L — Lead measurements (sensing margin only)
The ILR has no pacing leads — there is no impedance, no capture threshold. The L section reduces to sensing.
- R-wave amplitude: should be >0.3 mV
- Trend it across visits — declining sensing is the leading cause of new false positives
- Sustained R-wave <0.2 mV will degrade every algorithm downstream
- Body position effects — some platforms show sensing in supine vs upright
- Note any signal saturation, baseline drift, or noise artifact patterns in the strip
- If sensing has dropped meaningfully, consider:
- Device migration
- Scar maturation around the electrodes
- Patient body habitus change
- Need to re-position or reprogram sensing gain
S — Stored events / Sensed rhythm
This is the main event of an ILR check — everything else exists to support this section.
Triage order
- Patient-activated symptomatic episodes first — these are tied to symptoms and have the highest diagnostic value
- Then auto-detected episodes by clinical severity:
- Asystole / long pause
- AF
- Sustained tachycardia
- Bradycardia
- Non-sustained tachycardia
EGM review for every flagged episode
- AF claims: irregular RR with no organized P-waves vs noise vs SVT vs frequent PACs
- Pause claims: true asystole vs R-wave undersensing vs lead artifact vs T-wave/P-wave dropout
- Tachycardia claims: sinus vs SVT vs VT — width matters, onset matters
- Bradycardia claims: true sinus brady vs sensed pause from undersensing
Symptom correlation
- Cross-reference each device episode with the patient diary
- Symptomatic episode + documented arrhythmia = diagnostic
- Symptomatic episode + sinus rhythm = also diagnostic (rules out arrhythmic cause)
- Asymptomatic AF in a cryptogenic stroke patient = anticoagulation discussion
Memory management
- Clear reviewed episodes to free storage
- High event volume between transmissions can overflow memory and lose data
- If overflow is happening, tighten the detection thresholds or shorten the transmission interval
Detection threshold adjustments
- Tighten if false positives are overwhelming the workflow
- Loosen if the clinical question demands maximum sensitivity (e.g., active cryptogenic stroke workup)
T — Therapy
Not applicable — the ILR does not deliver therapy or pace.
O — Optimization
Not applicable — the ILR does not deliver therapy or pace.
P — Plan / Programming changes
- Document every threshold change with prior value and rationale
- Save EGM strips of any clinically relevant episode to the EMR
- Reset counters and clear reviewed episodes
- Patient education refresh: activator use, what to do if symptomatic, when to call
- Set next remote transmission and next in-office visit
- Escalate to the EP attending for:
- Asystole >6 seconds, regardless of symptoms
- AF with stroke risk and no anticoagulation
- Any wide-complex tachycardia
- Syncope with a corresponding device-recorded arrhythmia
- Worsening symptoms with no device correlation — may need a different monitoring strategy
- End-of-indication explant decisions
A note on volume
The biggest workflow challenge with ILRs is volume.

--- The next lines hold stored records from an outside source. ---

Lemma keeps_cast_start_game pid :
  keeps same_cast (GameRoom.self (GameRoom.start_game pid)).
Proof.
  intros s res s'. unfold GameRoom.self, zoom.
  destruct (GameRoom.start_game pid (fst s)) as [r t] eqn:E.
  intros [= _ <-]. cbn [fst].
  unfold GameRoom.start_game, bind, get, modify, ret, GameRoom.state, zoom in E.
  destruct (negb _); [injection E as _ <-; now repeat split|].
  destruct (_ <? 1); [injection E as _ <-; now repeat split|].
  destruct (GameRoom.game_active (fst s));
    injection E as _ <-; now repeat split.
Qed.

(** *** The constructor *)

Lemma engine_init_run grid r :
  0 < fst grid -> 0 < snd grid ->
  exists added r',
    GameState.init grid r
    = (Ok (with_more_food added (GameState.mk grid [] [] false)), r') /\
    (List.length added <= 5)%nat.
Proof.
  intros Hx Hy. unfold GameState.init.
  destruct (generate_food_sound_aux 5 (GameState.mk grid [] [] false) r Hx Hy)
    as (added & r' & E & L & _).
  rewrite E. exists added, r'. auto.
Qed.

Lemma room_init_sound rid name max g r g' :
  GameRoom.init rid name max g = (Ok r, g') -> room_sound r.
Proof.
  unfold GameRoom.init, bind, ret.
  destruct (engine_init_run (40, 30) g) as (added & r' & E & _);
    [reflexivity | reflexivity |].
  rewrite E. intros [= <- _]. unfold room_sound. cbn.
  split; [reflexivity|]. split; [constructor | reflexivity].
Qed.

(** *** Joining *)

Lemma room_sound_grid r :
  room_sound r ->
  11 <= fst (GameState.grid_size (GameRoom.game_state r)) /\
  11 <= snd (GameState.grid_size (GameRoom.game_state r)).
Proof. intros (G & _). rewrite G. cbn. lia. Qed.

Lemma room_sound_wf r : room_sound r -> wf_engine (GameRoom.game_state r).
Proof.
  intros (G & B & _). unfold wf_engine. rewrite G. cbn.
  split; [lia|]. split; [lia | assumption].
Qed.

Lemma sound_no_snake r pid :
  room_sound r -> dict_mem (GameRoom.players r) pid = false ->
  dict_mem (GameState.snakes (GameRoom.game_state r)) pid = false.
Proof.
  intros (_ & _ & K) Hm. apply dict_mem_false_keys. rewrite K.
  now apply dict_mem_false_keys.
Qed.

Lemma add_player_sound pid info r e res r' e' :
  room_sound r ->
  GameRoom.add_player pid info (r, e) = (res, (r', e')) ->
  room_sound r'.
Proof.
  intros Hs H.
  destruct (Z_lt_le_dec (Z.of_nat (List.length (GameRoom.players r)))
              (GameRoom.max_players r)) as [Hroom|Hfull].
  2:{ rewrite (add_player_full pid info r e Hfull) in H.
      now injection H as _ <- _. }
  destruct (dict_mem (GameRoom.players r) pid) eqn:Hm.
  { rewrite (room_add_member pid info r e Hm Hroom) in H.
    now injection H as _ <- _. }
  destruct (room_sound_grid r Hs) as [Gx Gy].
  destruct (room_add_new pid info r e Hroom Hm (sound_no_snake r pid Hs Hm)
              Gx Gy) as (x & y & col & rnd' & E & _).
  rewrite E in H. injection H as _ <- _.
  destruct Hs as (G & B & K). unfold room_sound, joined, with_snake. cbn.
  split; [exact G|]. split.
  - unfold dict_values in *. rewrite map_app. apply Forall_app. split; [exact B|].
    constructor; [discriminate | constructor].
  - unfold dict_keys in *. rewrite !map_app, K. reflexivity.
Qed.

(** *** Leaving *)

Lemma dict_del_same_keys (A B : Type) (d1 : dict A) (d2 : dict B) k :
  dict_keys d1 = dict_keys d2 ->
  dict_keys (dict_del d1 k) = dict_keys (dict_del d2 k).
Proof.
  unfold dict_keys. revert d2.
  induction d1 as [|[k1 v1] d1 IH]; intros [|[k2 v2] d2]; try discriminate;
    [reflexivity|].
  cbn. intros [= <- H]. destruct (String.eqb k k1); [assumption|].
  cbn. now rewrite (IH d2 H).
Qed.

Lemma dict_del_values (A : Type) (P : A -> Prop) (d : dict A) k :
  Forall P (dict_values d) -> Forall P (dict_values (dict_del d k)).
Proof.
  unfold dict_values. induction d as [|[k1 v1] d IH]; [auto|].
  cbn. intros H. apply Forall_cons_iff in H. destruct H as [H1 H2].
  destruct (String.eqb k k1); [assumption|].
  cbn. constructor; auto.
Qed.

Lemma without_snake_is pid g :
  without_snake pid g = GameState.set_snakes (dict_del (GameState.snakes g) pid) g
  \/ (without_snake pid g = g /\ dict_mem (GameState.snakes g) pid = false).
Proof.
  unfold without_snake, GameState.remove_player, bind, get, when, put, ret.
  destruct (dict_mem (GameState.snakes g) pid); cbn; auto.
Qed.

Lemma vacated_sound pid r :
  room_sound r -> dict_mem (GameRoom.players r) pid = true ->
  room_sound (vacated pid r).
Proof.
  intros (G & B & K) Hm. unfold room_sound, vacated.
  cbn [GameRoom.game_state GameRoom.players GameRoom.set_game_state
       GameRoom.set_players].
  destruct (without_snake_is pid (GameRoom.game_state r)) as [E|[E Hno]].
  - rewrite E. cbn. split; [exact G|].
    split; [now apply dict_del_values | now apply dict_del_same_keys].
  - exfalso. apply dict_mem_false_keys in Hno. apply Hno. rewrite K.
    now apply dict_mem_keys.
Qed.

Lemma remove_player_sound pid r e res r' e' :
  room_sound r ->
  GameRoom.remove_player pid (r, e) = (res, (r', e')) ->
  room_sound r'.
Proof.
  intros Hs H.
  destruct (dict_mem (GameRoom.players r) pid) eqn:Hm.
  2:{ rewrite (remove_player_absent pid r e Hm) in H.
      now injection H as _ <- _. }
  pose proof (vacated_sound pid r Hs Hm) as Hv.
  destruct (dict_del (GameRoom.players r) pid) as [|x rest] eqn:Hd.
  { rewrite (remove_player_last pid r e Hm Hd) in H.
    injection H as _ <- _. exact Hv. }
  assert (Hd' : dict_del (GameRoom.players r) pid <> [])
    by (rewrite Hd; discriminate).
  destruct (opt_string_eqb (Some pid) (GameRoom.creator_id r)) eqn:Hc.
  - destruct (remove_player_creator pid r e Hm Hd' Hc) as (c & e1 & Hin & E).
    rewrite E in H. injection H as _ <- _. exact Hv.
  - destruct (remove_player_other pid r e Hm Hd' Hc) as (e1 & E).
    rewrite E in H. injection H as _ <- _. exact Hv.
Qed.

(** *** Restarting *)

Lemma dict_mem_app_one (V : Type) (d : dict V) k k' v :
  k <> k' -> dict_mem d k = false -> dict_mem (d ++ [(k', v)]) k = false.
Proof.
  intros Hk. unfold dict_mem.
  induction d as [|[k1 v1] d IH]; cbn.
  - intros _. apply String.eqb_neq in Hk. now rewrite Hk.
  - destruct (String.eqb k k1); [discriminate | exact IH].
Qed.

Lemma add_all_run ps :
  NoDup (dict_keys ps) ->
  forall g r,
    (forall k, In k (dict_keys ps) -> dict_mem (GameState.snakes g) k = false) ->
    11 <= fst (GameState.grid_size g) -> 11 <= snd (GameState.grid_size g) ->
    exists news r',
      GameRoom.add_all ps (g, r)
      = (Ok tt, (GameState.set_snakes (GameState.snakes g ++ news) g, r')) /\
      dict_keys news = dict_keys ps /\
      Forall fresh_entry news.
Proof.
  induction ps as [|[pid info] ps IH]; intros Hnd g r Hno Hx Hy.
  - exists [], r. cbn [GameRoom.add_all]. unfold ret. rewrite app_nil_r.
    split; [now destruct g|]. split; [reflexivity | constructor].
  - cbn [dict_keys map fst] in Hnd. apply NoDup_cons_iff in Hnd.
    destruct Hnd as [Hpid Hnd].
    cbn [GameRoom.add_all]. unfold bind.
    destruct (engine_add_new pid (GameRoom.username info) g r)
      as (x & y & col & r1 & E & _); [apply Hno; now left | assumption..|].
    rewrite E.
    destruct (IH Hnd (with_snake pid (newborn pid (x, y) col) g) r1)
      as (news & r2 & E2 & K2 & F2).
    + intros k Hk. unfold with_snake. cbn.
      apply dict_mem_app_one; [intros ->; contradiction|].
      apply Hno. now right.
    + exact Hx.
    + exact Hy.
    + exists ((pid, newborn pid (x, y) col) :: news), r2.
      rewrite E2. unfold with_snake. cbn. rewrite <- app_assoc.
      split; [reflexivity|]. split.
      * unfold dict_keys in *. cbn. now rewrite K2.
      * constructor; [|assumption]. now exists (x, y), col.
Qed.

Lemma restart_refused pid r e :
  GameRoom.creator_id r <> Some pid ->
  GameRoom.restart_game pid (r, e)
  = (Ok (false, "Только создатель комнаты может перезапустить игру"), (r, e)).
Proof.
  intros H. unfold GameRoom.restart_game, bind, GameRoom.self, zoom, get, ret.
  cbn [fst snd].
  destruct (opt_string_eqb (Some pid) (GameRoom.creator_id r)) eqn:E;
    [|reflexivity].
  apply opt_string_eqb_eq in E. contradiction.
Qed.

Lemma restart_run pid r e :
  GameRoom.creator_id r = Some pid ->
  GameRoom.players r <> [] ->
  NoDup (dict_keys (GameRoom.players r)) ->
  11 <= fst (GameState.grid_size (GameRoom.game_state r)) ->
  11 <= snd (GameState.grid_size (GameRoom.game_state r)) ->
  exists food snakes rnd',
    GameRoom.restart_game pid (r, e)
    = (Ok (true, "Игра перезапущена"),
       (restarted
          (GameState.mk (GameState.grid_size (GameRoom.game_state r))
             snakes food false) r,
        set_rand rnd' e)) /\
    dict_keys snakes = dict_keys (GameRoom.players r) /\
    Forall fresh_entry snakes /\
    (List.length food <= 5)%nat.
Proof.
  intros Hc Hp Hnd Hx Hy.
  unfold GameRoom.restart_game. unfold bind at 1.
  unfold GameRoom.self at 1, zoom at 1, get. cbn [fst snd].
  replace (opt_string_eqb (Some pid) (GameRoom.creator_id r)) with true
    by (symmetry; now apply opt_string_eqb_eq).
  cbn [negb].
  destruct (GameRoom.players r) as [|p0 ps] eqn:Ep; [contradiction|].
  rewrite <- Ep in *.
  set (grid := GameState.grid_size (GameRoom.game_state r)) in *.
  destruct (engine_init_run grid (rand e)) as (food & r1 & Ei & Lf);
    [lia | lia |].
  unfold bind at 1. unfold GameRoom.env at 1, random at 1, zoom at 1 2.
  cbn [fst snd]. rewrite Ei. cbn [fst snd].
  set (g0 := with_more_food food (GameState.mk grid [] [] false)).
  destruct (add_all_run (GameRoom.players r) Hnd g0 r1)
    as (news & r2 & Ea & Kn & Fn); [reflexivity | exact Hx | exact Hy |].
  unfold bind at 1. unfold GameRoom.env at 1, random at 1, zoom at 1 2.
  cbn [fst snd rand set_rand]. rewrite Ea.
  exists food, news, r2. split; [|auto].
  unfold bind, GameRoom.self, GameRoom.state, zoom, modify, ret.
  cbn [fst snd]. reflexivity.
Qed.

Lemma fresh_entries_have_body l :
  Forall fresh_entry l -> Forall has_body (dict_values l).
Proof.
  unfold dict_values. induction 1 as [|[k s] l (c & col & E) H IH];
    [constructor|].
  cbn in *. constructor; [|assumption]. subst s. discriminate.
Qed.

Lemma restart_sound pid r e res r' e' :
  room_inv r -> room_sound r ->
  GameRoom.restart_game pid (r, e) = (res, (r', e')) ->
  room_sound r'.
Proof.
  intros (_ & Hcr & _ & Hnd) Hs H.
  destruct (opt_string_eqb (Some pid) (GameRoom.creator_id r)) eqn:Ec.
  2:{ rewrite restart_refused in H; [now injection H as _ <- _|].
      intros E. rewrite E in Ec. cbn in Ec.
      now rewrite String.eqb_refl in Ec. }
  apply opt_string_eqb_eq in Ec.
  assert (Hp : GameRoom.players r <> []).
  { intros E. specialize (Hcr pid Ec). rewrite E in Hcr. contradiction. }
  destruct (room_sound_grid r Hs) as [Gx Gy].
  destruct (restart_run pid r e Ec Hp Hnd Gx Gy)
    as (food & snakes & rnd' & E & K & F & _).
  rewrite E in H. injection H as _ <- _.
  destruct Hs as (G & _ & _). unfold room_sound, restarted. cbn.
  split; [exact G|]. split; [now apply fresh_entries_have_body | exact K].
Qed.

A single patient with a borderline AF algorithm can generate dozens of false positives per week. Triage policies — who reviews what, what gets escalated, and how often we revisit detection thresholds — keep the device clinic functional. A trained ILR reader who knows the difference between noise, pseudo-AF from PACs, and true AF saves the practice an enormous number of hours.